Saved data entries
◇ ◇ ◇ ◇ ◇
Lemma token_good_like s s' t k : like s s' → token_good s t k → ∃ k', token_good s' t k'.
Proof.
  intros Hl (Hk & Hnd & m & o & Hst). destruct (like_token_l _ _ _ _ Hl Hk) as (k' & Hk' & _).
  destruct (like_stored _ _ _ _ _ Hl Hst) as (o' & Hst' & _). exists k'. split; [done|]. split; [by apply (lk_uuids _ _ Hl (Z.to_nat t) k k')|by exists m, o'].
Qed.

Lemma run_register t u k (Q : unit → ta → Prop) (R P : ta → Prop) s : token_good s t k → u ∉ db_objs k →
  (∀ s', like s s' → Q tt s') → (∀ s', like s s' → R s') → run (register_persistent_object t u) Q R P s.
Proof.
  intros (Hk & Hnd & m & o & Hst) Hu HQ HR. apply run_bind, (run_read_token _ k); [done|].
  rewrite bool_decide_false by (apply eq_None_not_Some; by apply obj_idx_None).
  assert (NoDup (db_objs k ++ [u])) as Hnd'.
  { apply NoDup_app. split; [done|]. split; [|apply NoDup_singleton]. intros v Hv ->%list_elem_of_singleton. done. }
  apply run_bind, run_malloc; intros s1 Hu1; [by apply run_throw, HR, like_used|].
  pose proof (like_trans _ _ _ (like_used _ _ Hu1) (like_next s1)) as Hl1. destruct Hu1 as (e & -> & _). cbn [next_ptr set_env] in Hl1.
  apply run_bind, run_next_store. intros b s2 Hu2 _. pose proof (like_trans _ _ _ Hl1 (like_used _ _ Hu2)) as Hl2. destruct Hu2 as (e2 & -> & _).
  destruct b; cbn [negb]; [|by apply run_throw, HR].
  apply run_seq, (run_store_objs _ m o); [done|]. apply (run_write_db_objs _ k); [done|]. apply HQ.
  eapply like_trans; [exact Hl2|]. eapply like_trans; [apply (like_put_disk _ t (db_objs k ++ [u]) Hnd')|]. by apply (like_put_objs _ _ k).
Qed.

Lemma take_drop_NoDup {A} (l : list A) i : NoDup l → NoDup (take i l ++ drop (S i) l).
Proof.
  intros Hnd. eapply sublist_NoDup; [exact Hnd|]. rewrite <- (take_drop i l) at 3. apply sublist_app; [done|].
  replace (S i) with (i + 1)%nat by lia. rewrite <- drop_drop. apply sublist_drop.
Qed.

Lemma take_drop_not_in {A} (l : list A) i x : NoDup l → l !! i = Some x → x ∉ take i l ++ drop (S i) l.
Proof.
  intros Hnd Hx Hin. rewrite <- (take_drop_middle l i x Hx) in Hnd. apply NoDup_app in Hnd as (_ & Hn & Hnd).
  apply NoDup_cons in Hnd as [Hn2 _]. apply elem_of_app in Hin as [Hin|Hin]; [|done]. apply (Hn x Hin). by apply elem_of_cons; left.
Qed.

(** After success the token does not have the UUID. *)
Lemma run_unregister t u k (Q : unit → ta → Prop) (R P : ta → Prop) s : token_good s t k →
  (∀ s' k', like s s' → token_good s' t k' → u ∉ db_objs k' → Q tt s') → (∀ s', like s s' → R s') → run (unregister_persistent_object t (Some u)) Q R P s.
Proof.
  intros (Hk & Hnd & m & o & Hst) HQ HR. apply run_bind, (run_read_token _ k); [done|].
  destruct (get_persistent_obj_idx k (Some u)) as [i|] eqn:Hi; [|by apply run_throw, HR, like_refl]. apply obj_idx_Some in Hi.
  pose proof (take_drop_NoDup _ i Hnd) as Hnd'. pose proof (take_drop_not_in _ i u Hnd Hi) as Hn. set (l := take i _ ++ _) in *.
  apply run_bind, run_malloc; intros s1 Hu1; [by apply run_throw, HR, like_used|].
  pose proof (like_trans _ _ _ (like_used _ _ Hu1) (like_next s1)) as Hl1. destruct Hu1 as (e & -> & _). cbn [next_ptr set_env] in Hl1.
  apply run_bind, run_next_store. intros b s2 Hu2 _. pose proof (like_trans _ _ _ Hl1 (like_used _ _ Hu2)) as Hl2. destruct Hu2 as (e2 & -> & _).
  destruct b; cbn [negb]; [|by apply run_throw, HR]. cbv zeta.
  apply run_bind, run_next_store. intros b s3 Hu3 _. pose proof (like_trans _ _ _ Hl2 (like_used _ _ Hu3)) as Hl3. destruct Hu3 as (e3 & -> & _).
  set (s3 := set_env _ e3) in *. apply run_seq. destruct b.
  - apply (run_store_objs _ m o); [done|]. apply run_seq, (run_write_db_objs _ k); [done|]. apply run_ret.
    assert (like s (put_objs (put_disk s3 t l) t l)) as Hl4.
    { eapply like_trans; [exact Hl3|]. eapply like_trans; [by apply (like_put_disk _ t l)|]. by apply (like_put_objs _ _ k). }
    apply (HQ _ (set_objs k l)); [done| |done]. split; [cbn; by rewrite list_lookup_alter_eq, Hk|]. split; [done|].
    exists m, (Some l). cbn. by rewrite list_lookup_alter_eq, Hst.
  - apply run_ret, run_seq, (run_write_db_objs _ k); [done|]. apply run_throw, HR. eapply like_trans; [exact Hl3|]. by apply (like_put_objs _ _ k).
Qed.

(** ** A new object *)

Definition add_object (o : Z) (k : ck_token) : ck_token :=
  Token (tk_state k) (session_count k) (rw_session_count k) (o :: token_objects k) (db_main k) (db_objs k).

(** The object [x] at address [o], created by session [p]. *)
Definition inserted (s : ta) (p : Z) (y : pkcs11_session) (o : Z) (x : pkcs11_object) (db : handle_db) : ta :=
  match link x with
  | Some (OnToken t) =>
    set_objects (set_sessions (set_tokens s (alter (add_object o) (Z.to_nat t) (tokens s))) (<[p := set_session_objects y (session_objects y) db]> (sessions s)))
                (<[o := x]> (objects s))
  | _ => set_objects (set_sessions s (<[p := set_session_objects y (o :: session_objects y) db]> (sessions s))) (<[o := x]> (objects s))
  end.

Record inserting (s : ta) (p : Z) (y : pkcs11_session) (o : Z) (x : pkcs11_object) (db : handle_db) : Prop := {
  in_session : sessions s !! p = Some y;
  in_fresh : objects s !! o = None;
  in_addr : 0 < o < next_ptr s;
  in_db : db_wf db ∧ ∃ h, db_table (object_handle_db y) !! h = None ∧ db_table db = <[h := o]> (db_table (object_handle_db y));
  in_attrs : with_attrs x;
  in_link : link x = Some (InSession p) ∨ link x = Some (OnToken (token y)) ∧ is_Some (uuid x);
}.

Section inserted.
  Context (s : ta) (p : Z) (y : pkcs11_session) (o : Z) (x : pkcs11_object) (db : handle_db).
  Context (Hs : inv s) (Hin : inserting s p y o x db).

Definition new_list : list Z := match link x with Some (OnToken _) => session_objects y | _ => o :: session_objects y end.
Lemma run_load_db n m objs (Q : bool → ta → Prop) (R P : ta → Prop) s : half n s → stored s !! n = Some (Some (m, objs)) →
  (∀ s', loaded n s' → stored s' = stored s → Q true s') → (∀ s', stored s' = stored s → Q false s' ∧ P s') →
  run (load_db (Z.of_nat n) m objs) Q R P s.
Proof.
  intros Hh Hst HQ HF. apply run_bind, run_next_store. intros b s1 Hu1 _. pose proof (half_used _ _ _ Hu1 Hh) as Hh1. destruct Hu1 as (e1 & -> & _).
  destruct objs as [l|]; [|by apply run_panic, HF]. destruct (bt_disk _ _ (proj1 Hh)) as [_ Hd]. destruct (Hd _ _ _ Hst) as [_ Hnd]. cbn in Hnd.
  destruct b; cbn [negb]; [|by apply run_panic, HF].
  apply run_bind, run_malloc; intros s2 Hu2; [apply run_ret; by destruct Hu2 as (e2 & -> & _); apply HF|].
  pose proof (half_next _ _ (half_used _ _ _ Hu2 Hh1)) as Hh2. destruct Hu2 as (e2 & -> & _).
  apply run_bind, run_next_store. intros b s3 Hu3 _. pose proof (half_used _ _ _ Hu3 Hh2) as Hh3. destruct Hu3 as (e3 & -> & _).
  destruct b; cbn [negb]; [|by apply run_panic, HF].
  apply run_bind, run_load_objects; [exact Hh3| |].
  - intros s4 Hh4 Hst4. apply run_seq, run_set_db; [done|exists (Some l); by rewrite Hst4|done|]. intros s5 Hl5 Hst5.
    apply run_ret, HQ; [done|]. by rewrite Hst5, Hst4.
  - intros s4 Hst4. split; [apply run_ret|]; by apply HF.
Qed.

Lemma main_ok_new : main_ok new_main.
Proof. split; by vm_compute. Qed.

Lemma stored_set s n d : stored s !! n = Some None → disk_ok (stored s) → (∀ m objs, d = Some (m, objs) → db_ok m objs) →
  disk_step s (set_stored s (<[n := d]> (stored s))).
Proof.
  intros Hn [Hlen Hd] Hok. split; [split; [cbn; by rewrite length_insert|]|split; [cbn; by rewrite length_insert|]].
  - intros i m objs Hst Hm. cbn. exists m, objs. rewrite list_lookup_insert_ne by (intros ->; congruence). split; [done|]. split; [done|apply so_kept_refl].
  - intros i m objs. cbn. destruct (decide (i = n)) as [->|Hi].
    + rewrite list_lookup_insert_eq by (by eapply lookup_lt_Some). intros [= ->]. by apply Hok.
    + rewrite list_lookup_insert_ne by done. apply Hd.
Qed.

Lemma half_stored n s d : half n s → (∀ i, (i < n)%nat → d !! i = stored s !! i) → disk_ok d → half n (set_stored s d).
Proof.
  intros [[B1 B2 B3 B4 B5 B6] (k & Hk & Hl)] Hd Hok. split; [|by exists k]. split; try done.
  intros i k0 Hi Hk0. destruct (B4 i k0 Hi Hk0) as [[objs R1] R2 R3 R4]. split; try done. exists objs. cbn. by rewrite Hd.
Qed.

Lemma run_init_db n (Q : bool → ta → Prop) (R P : ta → Prop) s : half n s → stored s !! n = Some None →
  (∀ s', loaded n s' → disk_step s s' → Q true s') → (∀ s', disk_step s s' → Q false s' ∧ P s') → run (init_db (Z.of_nat n)) Q R P s.
Proof.
  intros Hh Hst HQ HF. pose proof (bt_disk _ _ (proj1 Hh)) as Hd.
  apply run_bind, run_next_store. intros b s1 Hu1 _. pose proof (half_used _ _ _ Hu1 Hh) as Hh1. destruct Hu1 as (e1 & -> & _).
  destruct b; cbn [negb]; [|by apply run_ret, HF, disk_step_eq]. apply run_bind, run_get, run_seq, run_put. rewrite Nat2Z.id.
  assert (db_ok new_main None) as Hnew by (split; [apply main_ok_new|constructor]).
  assert (disk_step s (set_stored (set_env s e1) (<[n := Some (new_main, None)]> (stored s)))) as Hs1
    by (apply (stored_set (set_env s e1) n); [done|done|by intros m objs [= <- <-]]).
  assert (half n (set_stored (set_env s e1) (<[n := Some (new_main, None)]> (stored s)))) as Hh1'
    by (apply half_stored; [exact Hh1|intros i Hi; cbn; by rewrite list_lookup_insert_ne by lia|apply Hs1]).
  apply run_bind, run_next_store. intros b s2 Hu2 _. pose proof (half_used _ _ _ Hu2 Hh1') as Hh2. destruct Hu2 as (e2 & -> & _).
  destruct b; cbn [negb]; [|by apply run_panic, HF].
  assert (∀ o, (<[n := Some (new_main, o)]> (stored s)) !! n = Some (Some (new_main, o))) as Hget by (intros o; apply list_lookup_insert_eq; by eapply lookup_lt_Some).
  apply run_seq. unfold store_objs. apply run_bind, run_get. cbn [stored set_env set_stored]. rewrite Nat2Z.id, Hget. apply run_put. rewrite list_insert_insert_eq.
  assert (disk_step s (set_stored (set_env s e1) (<[n := Some (new_main, Some [])]> (stored s)))) as Hs2
    by (apply (stored_set (set_env s e1) n); [done|done|intros m objs [= <- <-]; split; [apply main_ok_new|constructor]]).
  apply run_seq, run_set_db.
  - eapply half_stored; [exact Hh2|intros i Hi; cbn; by rewrite !list_lookup_insert_ne by lia|apply Hs2].
  - exists (Some []). apply Hget.
  - constructor.
  - intros s' Hl Hst'. apply run_ret, HQ; [done|]. destruct Hs2 as [K1 K2]. split; [|by rewrite Hst'].
    eapply stored_kept_trans; [exact K1|]. by apply stored_kept_eq.
Qed.
(* ===== verification/Pkcs11Pins.v ===== *)
(** * PINs and storage of the PKCS#11 TA: what the commands decide

    The PIN of the security officer when nothing external fails, what a failing storage
    does to it, and two ways the TA panics that a client or the storage controls. *)
From stdpp Require Import relations.
From S2P Require Import Prelude HandleSpec Pkcs11Handle Pkcs11Attr Pkcs11AttrProofs Pkcs11Token Pkcs11TokenProofs Pkcs11Sessions Pkcs11Entries Pkcs11Store Pkcs11StoreProofs Pkcs11Ta Pkcs11TaProofs.

Local Open Scope Z_scope.

Section pins.
Context `{Heap}.
Variable sha256 : list Z → list Z.

(** ** Checks of a PIN when nothing external fails *)

(** The environment has no failures of the storage and of the hash any more. *)
Definition quiet (s : ta) : Prop := e_store (env s) = [] ∧ e_hash (env s) = [].

Lemma do_hash_quiet user pin salt s : e_hash (env s) = [] → do_hash sha256 user pin salt s = (Ok (pin_hash sha256 user pin salt), s).
Proof.
  destruct s as [? ? ? ? ? ? ? ? [mem rnd st h]]. cbn. intros ->. done.
Qed.

Lemma pin_correct_quiet user pin salt hash s : e_hash (env s) = [] →
  pin_correct sha256 user pin salt hash s = (Ok (bool_decide (pin_hash sha256 user pin salt = hash)), s).
Proof.
  intros Hq. unfold pin_correct, verify_pin, mtry, mbind, M_bind. rewrite do_hash_quiet by done. by case_bool_decide.
Qed.

Lemma update_quiet t k m s : token_at s t k → quiet s → update_persistent_db t (put_main s t m) = (Ok tt, put_both s t m).
Proof.
  intros [Hk [objs Hst]] [Hq _]. assert (next_store (put_main s t m) = (Ok true, put_main s t m)) as Hn.
  { destruct s as [? ? ? ? ? ? ? ? [mem rnd st h]]. cbn in Hq. by subst st. }
  unfold update_persistent_db, mbind, M_bind. rewrite Hn. unfold mget. cbn [stored put_main set_tokens]. rewrite Hst.
  assert (read_main t (put_main s t m) = (Ok m, put_main s t m)) as Hr.
  { unfold read_main, read_token, mbind, M_bind, mget, find. cbn [put_main tokens set_tokens]. by rewrite list_lookup_alter_eq, Hk. }
  rewrite Hr. unfold mput, put_both. by rewrite (alter_as_insert _ _ _ _ Hst).
Qed.

Lemma write_update_quiet t k m s : token_at s t k → quiet s → (write_main t m;; update_persistent_db t) s = (Ok tt, put_both s t m).
Proof.
  intros Hk Hq. unfold mbind at 1, M_bind at 1. assert (write_main t m s = (Ok tt, put_main s t m)) as ->; [|by apply (update_quiet t k)].
  unfold write_main, read_token, write_token, mbind, M_bind, mget, find, mput. rewrite (proj1 Hk).
  unfold put_main. by rewrite (alter_as_insert _ _ _ _ (proj1 Hk)).
Qed.

Lemma read_main_at t k s : token_at s t k → read_main t s = (Ok (db_main k), s).
Proof. intros [Hk _]. unfold read_main, read_token, mbind, M_bind, mget, find. by rewrite Hk. Qed.

(** The main database after the right PIN: no failure is counted, no warning is set. *)
Definition so_pin_success (m : token_persistent_main) : token_persistent_main :=
  clear_flags (set_so m 0 (so_pin_salt m) (so_pin_hash m)) so_pin_warnings.

Definition so_check (m : token_persistent_main) (pin : list Z) : outcome pkcs11_rc unit * token_persistent_main :=
  if has_flag m PKCS11_CKFT_SO_PIN_LOCKED then (Err PKCS11_CKR_PIN_LOCKED, m)
  else if bool_decide (pin_hash sha256 PKCS11_CKU_SO pin (so_pin_salt m) = so_pin_hash m) then (Ok tt, so_pin_success m)
  else (Err (if so_pin_count m =? 6 then PKCS11_CKR_PIN_LOCKED else PKCS11_CKR_PIN_INCORRECT), so_pin_failure m).

Lemma clear_flags_same m mask : has_flag m mask = false → clear_flags m mask = m.
Proof.
  unfold has_flag, clear_flags, set_flags. intros Hf%negb_false_iff%Z.eqb_eq. change (Z.land (flags m) (Z.lnot mask)) with (Z.ldiff (flags m) mask) || rewrite <- Z.ldiff_land.
  assert (Z.ldiff (flags m) mask = flags m) as ->; [|by destruct m].
  apply Z.bits_inj'. intros j Hj. rewrite Z.ldiff_spec. apply (f_equal (λ z, Z.testbit z j)) in Hf. rewrite Z.land_spec, Z.bits_0 in Hf.
  destruct (Z.testbit (flags m) j), (Z.testbit mask j); done.
Qed.

Lemma so_check_ok m pin : main_ok m → initialized m → main_ok (so_check m pin).2.
Proof.
  intros Hm Hi. unfold so_check. destruct (has_flag m PKCS11_CKFT_SO_PIN_LOCKED) eqn:Hl; [done|]. apply has_so_locked in Hl.
  case_bool_decide; [|apply so_failure_ok; [done|done|by apply initialized_salt]].
  apply clear_ok; [by apply so_reset_ok|done..].
Qed.
(** C9, amended.  On a record whose timestamps all have the form the
    script writes ([YYYY-MM-DD HH:MM]), the history that a record
    operation returns and persists is ordered by ascending timestamp key,
    not by insertion.  When the stored rows are already in ascending order
    of distinct keys and the new key is greater than all of them, the rows
    of the pre-existing timestamps keep their places and the row of the
    new key comes after all of them. *)
Theorem record_performance_order
    (cfg : Config) (now : string) (new_compile_time new_run_time : Q)
    (new_flags : list string) (w : World) (history : DataFrame) :
  load_baseline_data (BASELINE_CSV cfg) w = (Ok history, w) ->
  Forall (fun r => exists t, timestamp r = Some t /\ minute_format t = true)
         history ->
  minute_format now = true ->
  exists (grouped_df : DataFrame) (w' : World),
    record_performance cfg now new_compile_time new_run_time new_flags w
      = (Ok grouped_df, w')
    /\ files w' (BASELINE_CSV cfg) = Some (to_csv grouped_df)
    /\ (exists keys : list string,
          map timestamp grouped_df = map Some keys
          /\ map cell_timestamp (to_csv grouped_df) = keys
          /\ StronglySorted (fun a b => String.compare a b = Lt) keys
          /\ Forall (fun k => minute_format k = true) keys)
    /\ (forall old_keys : list string,
          map timestamp history = map Some old_keys ->
          StronglySorted (fun a b => String.compare a b = Lt) old_keys ->
          Forall (fun k => String.compare k now = Lt) old_keys ->
          map timestamp grouped_df = map timestamp history ++ [Some now]).
Proof.
  intros Hload Hfmt Hnow. apply load_inv in Hload. destruct Hload as [-> _].
  rewrite record_performance_eq. cbv zeta.
  eexists. eexists. split; [reflexivity|].
  cbn [files]. rewrite String.eqb_refl. split; [reflexivity|]. split.
  - eexists. split; [apply regroup_timestamps|].
    split; [apply regroup_cell_timestamps|].
    split; [apply group_keys_sorted|].
    apply Forall_forall. intros k Hk. apply group_keys_In in Hk.
    rewrite map_app in Hk. apply in_app_or in Hk.
    destruct Hk as [Hk | [E | []]].
    + apply in_map_iff in Hk. destruct Hk as (r & Hr & Hin).
      rewrite Forall_forall in Hfmt. destruct (Hfmt r Hin) as (t & Ht & Hm).
      congruence.
    + simpl in E. congruence.
  - intros old_keys Hold Hs Hlater.
    rewrite regroup_timestamps,
      (group_keys_append_later _
         (new_entry now new_compile_time new_run_time new_flags)
         old_keys now Hold eq_refl Hs Hlater),
      map_app, Hold.
    reflexivity.
Qed.
(** X14: [update_job] on a group of leaf jobs of which at most 50 are not
    completed sends batch requests only, never an immediate status
    request, and leaves every job that was completed at the call, and every
    job outside the group, exactly as it was. *)
Theorem X14_update_job_single_chunk remote rounds api interval attempt ls
    batch p :
  (length (unfinished_leaves (heap p) ls) <= chunk_size)%nat ->
  let result :=
    update_job remote rounds (Parent api interval attempt (map Insight ls))
      batch p in
  (exists evs, log (world (snd result)) = log (world p) ++ evs
               /\ Forall batch_request_event evs)
  /\ (forall l, l ∉ unfinished_leaves (heap p) ls ->
                heap (snd result) l = heap p l).
Proof.
  intros Hlen result. subst result.
  rewrite update_job_parent, ParentAsyncJob_update_job_run.
  rewrite map_map.
  change (map (fun x => (Insight x, update_job remote rounds (Insight x))) ls)
    with (bound_leaves remote rounds ls).
  match goal with
  | |- context [chunks_list ?x _] =>
      assert (Hsome : x = bound_leaves remote rounds
                            (unfinished_leaves (heap p) ls))
        by (exact (filter_bound_leaves remote rounds (heap p) ls));
      rewrite Hsome; clear Hsome
  end.
  set (todo := unfinished_leaves (heap p) ls) in *.
  assert (Hnone : exists evs : list Event,
             log (world p) = log (world p) ++ evs
             /\ Forall batch_request_event evs).
  { exists []. rewrite app_nil_r. split; [reflexivity | constructor]. }
  rewrite chunks_short
    by (unfold bound_leaves; rewrite length_map; exact Hlen).
  destruct todo as [|l0 todo'] eqn:Htodo.
  { simpl. split; [exact Hnone | reflexivity]. }
  rewrite <- Htodo. clear Hnone.
  assert (Hb : bound_leaves remote rounds todo
               = (Insight l0, update_job remote rounds (Insight l0))
                 :: bound_leaves remote rounds todo')
    by (rewrite Htodo; reflexivity).
  rewrite Hb. rewrite <- Hb. clear Hb.
  rewrite for_each_singleton, bind_run.
  destruct (enqueue_leaves remote rounds todo (new_batch api) p)
    as (Hw & Hn & Hh & Ho).
  destruct (for_each (fun (job : Bound) batch => snd job batch)
              (bound_leaves remote rounds todo) (Some (new_batch api)) p)
    as [[b1|e|] p1]; simpl in Hw, Hn, Hh, Ho.
  - destruct (while_batch_facts remote rounds b1 p1)
      as ((evs & Hlog & Hevs) & Hframe & _).
    assert (Hgoal :
      (exists evs0, log (world (snd (while_batch remote rounds b1 p1)))
                    = log (world p) ++ evs0
                    /\ Forall batch_request_event evs0)
      /\ (forall l, l ∉ todo ->
            heap (snd (while_batch remote rounds b1 p1)) l = heap p l)).
    { split.
      - exists evs. rewrite Hlog, Hw. split; [reflexivity | exact Hevs].
      - intros l Hl. rewrite Hframe; [apply Hh|].
        intros Hin. destruct (Ho b1 eq_refl l Hin) as [H|H].
        + inversion H.
        + apply Hl, H. }
    destruct (while_batch remote rounds b1 p1) as [[b2|e|] p2];
      simpl in *; exact Hgoal.
  - simpl. split.
    + exists []. rewrite app_nil_r, Hw. split; [reflexivity | constructor].
    + intros l _. apply Hh.
  - simpl. split.
    + exists []. rewrite app_nil_r, Hw. split; [reflexivity | constructor].
    + intros l _. apply Hh.
Qed.

Lemma X14_update_job_single_chunk_witness :
  exists evs,
    log (world (snd (update_job Demo.remote 1
                       (Parent "api" Demo.week 1 (map Insight [0; 1; 2]%nat))
                       None Demo51.program)))
    = log (world Demo51.program) ++ evs
    /\ Forall batch_request_event evs.
Proof.
  exact (proj1 (X14_update_job_single_chunk Demo.remote 1 "api" Demo.week 1
                  [0; 1; 2]%nat None Demo51.program
                  ltac:(vm_compute; lia))).
Defined.

(** ** [get_result] of a group *)

Lemma get_result_parent remote api interval attempt jobs :
  get_result remote (Parent api interval attempt jobs)
  = foldr (fun job rest => first_then (get_result remote job) rest)
          no_rows jobs.
Proof. reflexivity. Qed.

Lemma first_then_foldr remote jobs (k : Rows) p :
  foldr (fun job rest => first_then (get_result remote job) rest) k jobs p
  = first_then
      (foldr (fun job rest => first_then (get_result remote job) rest)
             no_rows jobs)
      k p.
Proof.
  revert p. induction jobs as [|job jobs IH]; intros p; simpl.
  - unfold first_then, no_rows. destruct (k p) as [[rows o] p'].
    reflexivity.
  - unfold first_then at 1 3 4.
    destruct (get_result remote job p) as [[rows [u|e|]] p1];
      [|reflexivity|reflexivity].
    rewrite IH. unfold first_then.
    destruct (foldr _ no_rows jobs p1) as [[rows1 [u1|e1|]] p2];
      [|reflexivity|reflexivity].
    destruct (k p2) as [[rows2 o2] p3]. rewrite app_assoc. reflexivity.
Qed.

(** X15: the rows of a group over the children [jobs1 ++ jobs2] are the
    rows of the group over [jobs1] followed by the rows of the group over
    [jobs2], read in the state the first part leaves; the second part is
    not asked at all when the first ends with an exception. *)
Theorem X15_get_result_append remote api interval attempt jobs1 jobs2 p :
  get_result remote (Parent api interval attempt (jobs1 ++ jobs2)) p
  = first_then (get_result remote (Parent api interval attempt jobs1))
               (get_result remote (Parent api interval attempt jobs2)) p.
Proof.
  rewrite !get_result_parent, foldr_app. apply first_then_foldr.
Qed.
◇ ◇ ◇ ◇ ◇
Task to complete:
Every line above from the line with "assert (like s" to the line with "[exact Hl3|]. eapply" is wanted, ends included; write them out exactly and add no other line.

Response for this exercise:
    assert (like s (put_objs (put_disk s3 t l) t l)) as Hl4.
    { eapply like_trans; [exact Hl3|]. eapply like_trans; [by apply (like_put_disk _ t l)|]. by apply (like_put_objs _ _ k). }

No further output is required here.